そうできる理由の一つは、店舗が高回転を望める立ち食い形式であること。
もう一つは、一緒に利益率の高いお酒も出していること。
……深酒は困るので、お一人様ニ杯までですけど。
そしてもう一つは、原価を抑えられていること。
うどんの出汁には、お父様に別口で製造してもらっている、かつおぶしと昆布を使っております。

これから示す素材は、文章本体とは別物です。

Definition ipv4_dump (h : header_chunk) (p : Z) (prefix : bytes) : res bytes :=
  let m := mem h in
  src ← rd32 m (p + 12);
  dst ← rd32 m (p + 16);
  b ← rd8 m p;
  let hl := b mod 16 in
  tos ← rd8 m (p + 1);
  l ← be16 m (p + 2);
  id ← be16 m (p + 4);
  off ← be16 m (p + 6);
  ttl ← rd8 m (p + 8);
  proto ← rd8 m (p + 9);
  sum ← be16 m (p + 10);
  Ok (line prefix "ip_v:               " (dec (b / 16)) ++
      line prefix "ip_hl:              " (dec hl ++ B " (" ++ dec (4 * hl) ++ B " octets)") ++
      line prefix "ip_tos:             " (dec tos) ++
      line prefix "ip_len:             " (dec l) ++
      line prefix "ip_id:              " (dec id) ++
      line prefix "ip_off:             0x" (padl 48 4 (dec off)) ++
      line prefix "  RF:               " (yes_no (has_flag off IP_RF)) ++
      line prefix "  DF:               " (yes_no (has_flag off IP_DF)) ++
      line prefix "  MF:               " (yes_no (has_flag off IP_MF)) ++
      line prefix "  bits:             0x" (padl 48 4 (hex (Z.land off IP_OFFMASK))) ++
      line prefix "ip_ttl:             " (dec ttl) ++
      line prefix "ip_p:               " (dec proto) ++
      line prefix "ip_sum:             " (dec sum) ++
      line prefix "ip_src:             " (inet_ntoa src) ++
      line prefix "ip_dst:             " (inet_ntoa dst)).

Definition ipv6_dump (h : header_chunk) (p : Z) (prefix : bytes) : res bytes :=
  let m := mem h in
  src ← slice m (p + 8) 16;
  dst ← slice m (p + 24) 16;
  vfc ← rd8 m p;
  flow ← be32 m p;
  pl ← be16 m (p + 4);
  nxt ← rd8 m (p + 6);
  hops ← rd8 m (p + 7);
  Ok (line prefix "ip6_vfc:            " (dec vfc) ++
      line prefix "ip6_flow:           0x" (padl 48 4 (hex flow)) ++
      line prefix "ip6_plen:           " (dec pl ++ B " octets") ++
      line prefix "ip6_nxt             " (dec nxt) ++
      line prefix "ip6_hops:           " (dec hops) ++
      line prefix "ip6_src:            " (inet_ntop6 src) ++
      line prefix "ip6_dst:            " (inet_ntop6 dst)).

(** The names are followed by blanks and two tabulators. *)
Definition gre_line (prefix : bytes) (name : String.string) (value : Z) : bytes :=
  prefix ++ padr 15 (B name) ++ tab ++ tab ++ B " " ++ dec value ++ nl.
Definition gre_dump (h : header_chunk) (p : Z) (prefix : bytes) : res bytes :=
  val ← be32 (mem h) p;
  let bit i := Z.b2z (Z.testbit val i) in
  Ok (gre_line prefix "checksum" (bit 31) ++ gre_line prefix "routing" (bit 30) ++
      gre_line prefix "key" (bit 29) ++ gre_line prefix "sequence" (bit 28) ++
      gre_line prefix "strict" (bit 27) ++ gre_line prefix "recursion" (val / 16777216 mod 8) ++
      gre_line prefix "reserved" (val / 524288 mod 32) ++ gre_line prefix "version" (val / 65536 mod 8) ++
      gre_line prefix "proto" (val mod 65536)).

Definition icmp_dump (h : header_chunk) (p : Z) (prefix : bytes) : res bytes :=
  type ← rd8 (mem h) p;
  code ← rd8 (mem h) (p + 1);
  Ok (line prefix "type:               " (dec type) ++ line prefix "code:               " (dec code)).

Definition limited_line (prefix : bytes) : bytes := prefix ++ B "[Packet size limited during capture]".
Definition sizeof_tcphdr : Z := 20.

(** The size that is checked is that of a TCP header, although the header has
    eight bytes. *)
Definition igmp_dump (h : header_chunk) (p : Z) (prefix : bytes) : res bytes :=
  if limited_caplen (cp h) (Some p) sizeof_tcphdr then Ok (limited_line prefix)
  else
    type ← rd8 (mem h) p;
    time ← rd8 (mem h) (p + 1);
    group ← be32 (mem h) (p + 4);
    Ok (line prefix "type:                " (igmp_type_name type ++ B " (" ++ dec type ++ B ")") ++
        line prefix "max response time:   " (dec time) ++
        line prefix "group address:       0x" (padl 48 4 (hex group))).

Definition ospf_dump (h : header_chunk) (p : Z) (prefix : bytes) : res bytes :=
  let m := mem h in
  if limited_caplen (cp h) (Some p) sizeof_tcphdr then Ok (limited_line prefix)
  else
    version ← rd8 m p;
    type ← rd8 m (p + 1);
    name ← ospf_type_name type;
    l ← be16 m (p + 2);
    router ← be32 m (p + 4);
    area ← be32 m (p + 8);
    sum ← be16 m (p + 12);
    au ← be16 m (p + 14);
    Ok (line prefix "version:             " (dec version) ++
        line prefix "type:                " (fmt_s name ++ B " (" ++ dec type ++ B ")") ++
        line prefix "len:                 " (dec l ++ B " bytes") ++
        line prefix "router id:           0x" (padl 48 4 (hex router)) ++
        line prefix "area id:             0x" (padl 48 4 (hex area)) ++
        line prefix "checksum:            0x" (padl 48 2 (hex sum)) ++
        line prefix "autype:              " (dec au)).

(** ** Transport layer *)
Definition udp_dump (h : header_chunk) (p : Z) (prefix : bytes) : res bytes :=
  let m := mem h in
  sport ← be16 m p;
  dport ← be16 m (p + 2);
  l ← be16 m (p + 4);
  check ← be16 m (p + 6);
  Ok (line prefix "source:             " (dec sport) ++ line prefix "dest:               " (dec dport) ++
      line prefix "len:                " (dec l) ++ line prefix "check:              " (dec check)).

Definition tcp_dump (h : header_chunk) (p : Z) (prefix : bytes) : res bytes :=
  let m := mem h in
  if limited_caplen (cp h) (Some p) sizeof_tcphdr then Ok (limited_line prefix)
  else
    sport ← be16 m p;
    dport ← be16 m (p + 2);
    seq ← be32 m (p + 4);
    ack ← be32 m (p + 8);
    b ← rd8 m (p + 12);
    fl ← rd8 m (p + 13);
    window ← be16 m (p + 14);
    check ← be16 m (p + 16);
    urg ← be16 m (p + 18);
    let bit i := dec (Z.b2z (Z.testbit fl i)) in
    Ok (line prefix "source:             " (dec sport) ++ line prefix "dest:               " (dec dport) ++
        line prefix "seq:                " (dec seq) ++ line prefix "seq_ack:            " (dec ack) ++
        line prefix "doff:               " (dec (b / 16)) ++ line prefix "doff:               " (dec (b / 16)) ++
        line prefix "res1:               0x" (hex (b mod 16)) ++ line prefix "res2:               0x" (hex (fl / 64)) ++
        line prefix "urg:                " (bit 5) ++ line prefix "ack:                " (bit 4) ++
        line prefix "psh:                " (bit 3) ++ line prefix "rst:                " (bit 2) ++
        line prefix "syn:                " (bit 1) ++ line prefix "fin:                " (bit 0) ++
        line prefix "window:             " (dec window) ++ line prefix "check:              0x" (padl 48 4 (hex check)) ++
        line prefix "urg:                " (dec urg)).

Definition sctp_dump (h : header_chunk) (p : Z) (prefix : bytes) : res bytes :=
  let m := mem h in
  if limited_caplen (cp h) (Some p) 12 then Ok (limited_line prefix)
  else
    sport ← be16 m p;
    dport ← be16 m (p + 2);
    vtag ← be32 m (p + 4);
    sum ← be32 m (p + 8);
    Ok (line prefix "source:             " (dec sport) ++ line prefix "dest:               " (dec dport) ++
        line prefix "seq:                " (dec vtag) ++ line prefix "seq_ack:            " (dec sum)).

どちらも安く仕入れて製造することができ、昆布に至っては、仕入れがタダ同然でございます。
なにしろ、昆布をとるライバルがいませんから!
ですが、問題も一つ。うどん出汁には、醤油が欠かせません。
大豆から作る醤油は、宮廷料理人のマルセルさんと現在、共同開発をしているところですが、まだ完成しておりません。
ですので、今回はイワシで作った魚醤を仕入れ、それで味付けを行ないました。
日本では、しょっつると呼ばれる魚醤を使った、しょっつるうどんなどが有名だったでしょうか。

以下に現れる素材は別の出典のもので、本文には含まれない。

(* ===== verification/Tools.v ===== *)
(** * What the tools share (tools/)

    The tools read packets from streams and write capture files.  An input is an
    interface ([Input] with its laws); opened capture files implement it. *)

From S2P Require Import Prelude CLib Picotime Utils Address Packet Filter Stream StreamFile.

(** ** Inputs

    What the program uses of [stream_peek] and [stream_read]: the result code and
    the packet as it lies in the buffer of the stream. *)
Class Input (S : Type) := {
  peek : S -> res (S * (Z * option cap_header));
  next : S -> res (S * (Z * option cap_header));
}.

(** What ends the program early: the exit code. *)
Inductive outcome (A : Type) := Done (a : A) | Exit (code : Z).
Arguments Done {A} a.
Arguments Exit {A} code.

(** ** Opened files as inputs *)
Section Files.
Variable bpf_filter : list bpf_insn -> bytes -> Z -> Z -> Z.
Variable timeout : option timeval.

(** Enough for every byte of the buffer and of the file. *)
Definition input_fuel (sf : stream_file) : nat := S (length (buffer (base sf)) + 2 * length (content (file sf))).

Definition file_input : Input stream_file := {|
  peek sf :=
    '(st, f, _, r) ← stream_peek bpf_filter None (input_fuel sf) (base sf) (file sf) None;
    Ok (sf <| base := st |> <| file := f |>, r);
  next sf :=
    '(st, f, _, r) ← stream_read bpf_filter None (input_fuel sf) (base sf) (file sf) None timeout;
    Ok (sf <| base := st |> <| file := f |>, r);
|}.
End Files.

(** ** Streams are queues of packets

    What the merge needs to know of an input: it supplies a list of packets. *)
Class InputLaws (S : Type) {input : Input S} := {
  supplies : S -> list cap_header -> Prop;
  peek_end : forall s, supplies s [] -> exists s', peek s = Ok (s', (-1, None));
  peek_packet : forall s p ps, supplies s (p :: ps) ->
    exists s' cp, peek s = Ok (s', (0, Some cp)) /\ captured cp = p /\ supplies s' (p :: ps);
  next_packet : forall s p ps, supplies s (p :: ps) ->
    exists s' cp, next s = Ok (s', (0, Some cp)) /\ captured cp = p /\ supplies s' ps;
  next_end : forall s, supplies s [] -> exists s', next s = Ok (s', (-1, None));
  supplies_ok : forall s ps, supplies s ps -> Forall packet_ok ps;
}.

(** Queues themselves are inputs. *)
#[export] Instance queue_input : Input (list cap_header) := {|
  peek q := Ok (q, match q with [] => (-1, None) | p :: _ => (0, Some p) end);
  next q := Ok (match q with [] => (q, (-1, None)) | p :: q => (q, (0, Some p)) end);
|}.

(** ** Packets as they are written *)

(** Writing looks at the captured bytes only. *)
Lemma write_image dst cp : packet_ok (captured cp) ->
  stream_write dst (packet_image cp) (sizeof_cap_header + caplen cp) = stream_copy dst (captured cp).
Proof.
  intros Hp. unfold stream_copy, stream_write, stream_file_write. change (caplen (captured cp)) with (caplen cp).
  destruct (_ =? 0); [done|]. f_equal. destruct (ok_caplen _ Hp) as [Hc Hu]. cbn in Hc, Hu.
  assert (Hh : blen (cap_header_image cp) = 36) by (exact (blen_header _ Hp)).
  assert (Hle : caplen cp <= blen (payload cp)) by (unfold blen in *; rewrite length_take in Hc; lia).
  assert (Hi : forall d, caplen cp <= blen d -> slice (cap_header_image cp ++ d) 0 (sizeof_cap_header + caplen cp) =
    Ok (cap_header_image cp ++ take (Z.to_nat (caplen cp)) d)).
  { intros d Hd. rewrite slice_0_app by (rewrite ?Hh; unfold sizeof_cap_header; ints; lia). rewrite Hh. do 4 f_equal. unfold sizeof_cap_header. lia. }
  change (packet_image (captured cp)) with (cap_header_image cp ++ payload (captured cp)).
  change (packet_image cp) with (cap_header_image cp ++ payload cp).
  rewrite !Hi by (cbn; lia). cbn [payload captured field_set]. by rewrite take_idemp.
Qed.

Lemma captured_id p : packet_ok p -> captured p = p.
Proof. intros Hp. rewrite <- (captured_in_memory p [] Hp) at 2. unfold in_memory. destruct p. cbn. by rewrite app_nil_r. Qed.

(** ** Files *)
Section FileLaws.
Variable bpf_filter : list bpf_insn -> bytes -> Z -> Z -> Z.
Variable timeout : option timeval.

(** An opened file whose remaining packets are [ps], each with some data. *)
Record holds (sf : stream_file) (ps : list cap_header) : Prop := {
  holds_inv : stream_inv (base sf);
  holds_source : source_ok (file sf);
  holds_fits : Forall (fits (buffer_size (base sf))) ps;
  holds_data : Forall (fun p => caplen p <> 0) ps;
  holds_contents : exists tail, stuck (buffer_size (base sf)) tail /\ unread (base sf) ++ remaining (file sf) = contents ps tail;
}.

Lemma input_fuel_enough sf : stream_inv (base sf) ->
  blen (unread (base sf) ++ remaining (file sf)) + blen (remaining (file sf)) < Z.of_nat (input_fuel sf).
Proof.
  intros []. rewrite blen_app. unfold unread, remaining, file_laws, input_fuel, blen. rewrite length_take, !length_drop. lia.
Qed.

#[export, program] Instance file_input_laws : @InputLaws stream_file (file_input bpf_filter timeout) := {
  supplies := holds;
}.
Next Obligation.
  intros sf [Hi Hs _ _ (tail & Ht & E)]. pose proof (input_fuel_enough sf Hi) as Hf.
  destruct (peek_loop_nil bpf_filter (input_fuel sf) (base sf) (file sf) tail Hi Hs Ht E) as (st' & f' & H).
  { rewrite blen_app in Hf. pose proof (blen_nonneg (unread (base sf))). pose proof (blen_nonneg (remaining (file sf))). lia. }
  cbn [peek next file_input stream_peek stream_read]. rewrite H. cbn [mbind res_bind]. eauto.
Qed.
Next Obligation.
  intros sf p ps [Hi Hs Hfit Hd (tail & Ht & E)]. pose proof (input_fuel_enough sf Hi) as Hf.
  destruct (peek_loop_spec bpf_filter (input_fuel sf) (base sf) (file sf) p ps tail Hi Hs Hfit Ht E) as (st' & f' & rest & H & Hi' & Hs' & Hsz & E').
  { by apply Forall_inv in Hd. }
  { rewrite blen_app in Hf. pose proof (blen_nonneg (unread (base sf))). pose proof (blen_nonneg (remaining (file sf))). lia. }
  cbn [peek next file_input stream_peek stream_read]. rewrite H. cbn [mbind res_bind]. eexists _, _. split; [reflexivity|]. split.
  - apply captured_in_memory. by apply Forall_inv in Hfit as [? _].
  - constructor; cbn; rewrite ?Hsz; try done. by exists tail.
Qed.
Next Obligation.
  intros sf p ps [Hi Hs Hfit Hd (tail & Ht & E)]. pose proof (input_fuel_enough sf Hi) as Hf.
  destruct (read_loop_spec bpf_filter (input_fuel sf) (base sf) (file sf) None (p :: ps) tail timeout None (Some (p, ps)) Hi Hs Hfit Ht E)
    as (st' & f' & Hi' & Hs' & Hsz & rest & H & E'); [by constructor|by rewrite <- E|].
  cbn [peek next file_input stream_peek stream_read]. rewrite H. cbn [mbind res_bind]. eexists _, _. split; [reflexivity|]. split.
  - apply captured_in_memory. by apply Forall_inv in Hfit as [? _].
  - apply Forall_cons_1 in Hfit as [_ Hfit], Hd as [_ Hd]. constructor; cbn; rewrite ?Hsz; try done. by exists tail.
Qed.
Next Obligation.
  intros sf [Hi Hs _ _ (tail & Ht & E)]. pose proof (input_fuel_enough sf Hi) as Hf.
  destruct (read_loop_spec bpf_filter (input_fuel sf) (base sf) (file sf) None [] tail timeout None None Hi Hs ltac:(constructor) Ht E)
    as (st' & f' & _ & _ & _ & H); [constructor|by rewrite <- E|].
  cbn [peek next file_input stream_peek stream_read]. rewrite H. cbn [mbind res_bind]. eauto.
Qed.
Next Obligation. intros sf ps [_ _ Hfit _ _]. eapply Forall_impl; [|exact Hfit]. by intros p [? _]. Qed.
End FileLaws.

(** ** Counting

    [stream_get_stat(st)->read]: the packets that were read. *)
Class Counted (S : Type) := read_count : S -> Z.
Class CountedLaws (S : Type) {input : Input S} {laws : InputLaws S} {count : Counted S} :=
  count_next : forall s p ps s' cp, supplies s (p :: ps) -> next s = Ok (s', (0, Some cp)) -> read_count s' = u64 (read_count s + 1).

#[export] Instance file_count : Counted stream_file := fun sf => stat_read (stat (base sf)).
Lemma file_counted bpf_filter timeout : @CountedLaws stream_file (file_input bpf_filter timeout) (file_input_laws bpf_filter timeout) file_count.
Proof.
  intros sf p ps s' cp _ H. cbn [next file_input stream_read] in H.
  destruct (read_loop _ _ _ _ _ _) as [[[[st f] f'] [ret c]]| | |] eqn:E; try discriminate. cbn [mbind res_bind] in H.
  injection H as <- -> ->. apply read_loop_stat in E as [_ E]. by apply E.
Qed.

(** ** Outputs *)
Section Outputs.
Variable fopen : bytes -> FILE + Z.
Variable bpf_filter : list bpf_insn -> bytes -> Z -> Z -> Z.

(** The file [f] reads back as the comment and the packets. *)
Definition reads_back (f : FILE) (c : bytes) (ps : list cap_header) : Prop :=
  forall size fuel n, 36 <= size < 2147483648 -> Forall (fits size) ps ->
    2 * blen (contents ps []) < Z.of_nat fuel -> (length ps < n)%nat ->
    exists sf, stream_file_open fopen (Some (rewind f)) None size = Ok (Some sf, 0) /\ comment (base sf) = Some c /\
      drain bpf_filter n fuel (base sf) (file sf) = Ok (ps, -1).

Lemma reads_back_intro f c ps : blen c < 65536 -> at_end f ->
  content f = file_header_image (new_header (B "CONV") c) ++ c ++ contents ps [] -> reads_back f c ps.
Proof.
  intros Hc [He _] Hcont size fuel n Hs Hfit Hf Hn.
  destruct (reopen_ok fopen bpf_filter (B "CONV") c ps size fuel n f) as (sf & H1 & H2 & _ & H3); try done. by exists sf.
Qed.
End Outputs.

(** ** Decisions of filters *)

(** Filters have a state: the decisions on packets, in their order. *)
Inductive decided (bpf_filter : list bpf_insn -> bytes -> Z -> Z -> Z) : filter -> list cap_header -> list bool -> Prop :=
  | decided_nil f : decided bpf_filter f [] []
  | decided_cons f p ps f' b bs : decides bpf_filter (Some f) p (Some f') b -> decided bpf_filter f' ps bs ->
      decided bpf_filter f (p :: ps) (b :: bs).

(** The packets on one side of the decision. *)
Definition chosen (b : bool) (pbs : list (cap_header * bool)) : list cap_header :=
  omap (fun '(p, x) => if Bool.eqb x b then Some p else None) pbs.

Lemma in_memory_captured cp p : captured cp = p -> exists rest, cp = in_memory p rest.
Proof.
  intros <-. exists (drop (Z.to_nat (caplen cp)) (payload cp)). unfold in_memory, captured. destruct cp. cbn. by rewrite take_drop.
Qed.

Lemma chosen_cons b y l : chosen b (y :: l) = chosen b [y] ++ chosen b l.
Proof. destruct y as [p x]. cbn. by destruct (Bool.eqb x b). Qed.

(** The next packet a filter accepts, and the decisions behind it. *)
Lemma decided_selects bpf_filter f ps bs : decided bpf_filter f ps bs ->
  (exists f', selects bpf_filter (Some f) ps (Some f') None /\ chosen true (zip ps bs) = []) \/
  (exists f' p rest bs', selects bpf_filter (Some f) ps (Some f') (Some (p, rest)) /\ decided bpf_filter f' rest bs' /\
     chosen true (zip ps bs) = p :: chosen true (zip rest bs') /\ exists skipped, ps = skipped ++ p :: rest).
Proof.
  induction 1 as [f|f p ps f' b bs Hd Hds IH].
  - left. exists f. split; [constructor|done].
  - destruct b.
    + right. exists f', p, ps, bs. split_and!; [by constructor|done|done|by exists []].
    + destruct IH as [(f2 & Hs & Hn)|(f2 & q & rest & bs' & Hs & Hd' & Hc & [sk ->])].
      * left. exists f2. split; [by eapply selects_skip|done].
      * right. exists f2, q, rest, bs'. split_and!; [by eapply selects_skip|done|done|by exists (p :: sk)].
Qed.

(** ** Reading more memory

    A computation that succeeds on some bytes succeeds with the same result when
    more bytes follow: what is behind a captured packet does not matter then. *)
Definition extends {A} (x y : res A) : Prop := forall a, x = Ok a -> y = Ok a.

Lemma extends_refl {A} (x : res A) : extends x x.
Proof. by intros a. Qed.
Lemma extends_bind {A B} (x y : res A) (f g : A -> res B) :
  extends x y -> (forall a, extends (f a) (g a)) -> extends (x ≫= f) (y ≫= g).
Proof. intros H Hf b (a & Ha & Hb)%bind_Ok_inv. rewrite (H a Ha). by apply Hf. Qed.
Lemma extends_rd8 m r o : extends (rd8 m o) (rd8 (m ++ r) o).
Proof. intros a H. rewrite rd8_app_l; [done|]. apply rd8_inv in H. lia. Qed.
Lemma extends_be16 m r o : extends (be16 m o) (be16 (m ++ r) o).
Proof. intros a H. unfold be16. rewrite rd16_app_l; [done|]. apply be16_inv in H. lia. Qed.
Lemma extends_be32 m r o : extends (be32 m o) (be32 (m ++ r) o).
Proof.
  intros a H. unfold be32. rewrite rd32_app_l; [done|]. apply bind_Ok_inv in H as (v & H%rd32_inv & _). lia.
Qed.
Create HintDb extends discriminated.
#[export] Hint Resolve extends_refl extends_rd8 extends_be16 extends_be32 : extends.
Ltac extend_step :=
  match goal with
  | |- extends (_ ≫= _) (_ ≫= _) => apply extends_bind; [|intros]
  | |- extends _ _ => solve [auto with extends]
  | |- extends (if _ then _ else _) _ => case_match
  | |- extends (match _ with _ => _ end) _ => case_match
  end.

Lemma extends_ipv4_retry fuel fuel' m r cur proto : (fuel <= fuel')%nat ->
  extends (ipv4_retry fuel m cur proto) (ipv4_retry fuel' (m ++ r) cur proto).
Proof.
  revert fuel' cur proto. induction fuel as [|fuel IH]; intros fuel' cur proto Hf; [done|].
  destruct fuel' as [|fuel']; [lia|]. cbn. repeat extend_step. apply IH. lia.
Qed.
Lemma extends_find_ipv4 m r : extends (find_ipv4_header m 0) (find_ipv4_header (m ++ r) 0).
Proof.
  unfold find_ipv4_header, find_ipv4_header_int, h_proto, ip_hl. repeat extend_step.
  apply extends_ipv4_retry. rewrite length_app. lia.
Qed.
Lemma extends_find_udp m r ip : extends (find_udp_header m 0 0 ip true) (find_udp_header (m ++ r) 0 0 ip true).
Proof.
  unfold find_udp_header, find_tp_header, find_ipproto_header, ip_p, ip_hl, h_proto. repeat extend_step.
Qed.
#[export] Hint Resolve extends_find_ipv4 extends_find_udp : extends.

魚醤はちょっと味にクセがあるのですが、こちらの皆様にとっては馴染み深いお味。
それによる味付けも、懐かしさを感じるポイントなのでしょう。
……本当は、いつか大豆醤油で味付けしたうどんも出したいですけども。
この国の皆様にとっては、こちらのほうがお口にあうかもしれませんね。
さらにかまぼこは、小さすぎたり、人気がなかったりする魚を安く仕入れ、纏めてすりつぶし、蒸し上げたもの。
安いのに美味しくて、お店で出すには最高です!
「いらっしゃいませ! こちらへどうぞ!」
「今、テーブルお拭きしますので少々お待ち下さいね!」
「うどん、お待たせしました! どうぞ、ごゆっくり!」
なんて考えてるうちにも、マニュアルをばっちり身につけた従業員の皆様が、テキパキと業務を行ってくれております。
うーん、初日なのに良い動き! さすが主婦です!
(ああっ、これよ、これっ! 主婦が楽しそうにテキパキ動き回り、軽快に、元気に回す店っ! これを見たかったのよっ!)
これが、従業員を主婦で固めた理由でございます。
私は前世でも、主婦が主力の飲食店が大好きだったのでした。
きっぷの良いお姉さんたちが、ペラペラ楽しそうに喋りながらも素早く動く店。
そういう店は居心地が良く、そして出てくる料理も間違いなく美味しいもの。
そんなお店を自分で出せたら、最高ではないですか?
それと、もう一つ。
主婦の皆様は、毎日のように家庭でパンを焼いておりますので、小麦粉には慣れ親しんでいるのでした。
うどんの作り方をレクチャーしたところ、あっという間に身につけて、それは見事に仕上げてくれるようになったのです。
今もどんどん追加の麺を作り、布で包んで踏み踏みして、コシを出してくれています。
ワイン作りためのぶどう踏みの経験もあるとかで、その踏み方はなかなか堂に入っていて、とっても素敵。
そして、そうしてる間にも噂が噂を呼び、次から次へとお客様が訪れ、店内は大忙し。
食材のストックが足りるか、不安になるほどです!
(ああっ、楽しいっ……作ったものがどんどん売れていくのって、楽しいっ!)
歓喜しながらも、私も一生懸命接客して回り、時にはうどんを踏み。
こうして私は、お店を成功させるという、新たなる食の喜びをたっぷりと味わったのでした。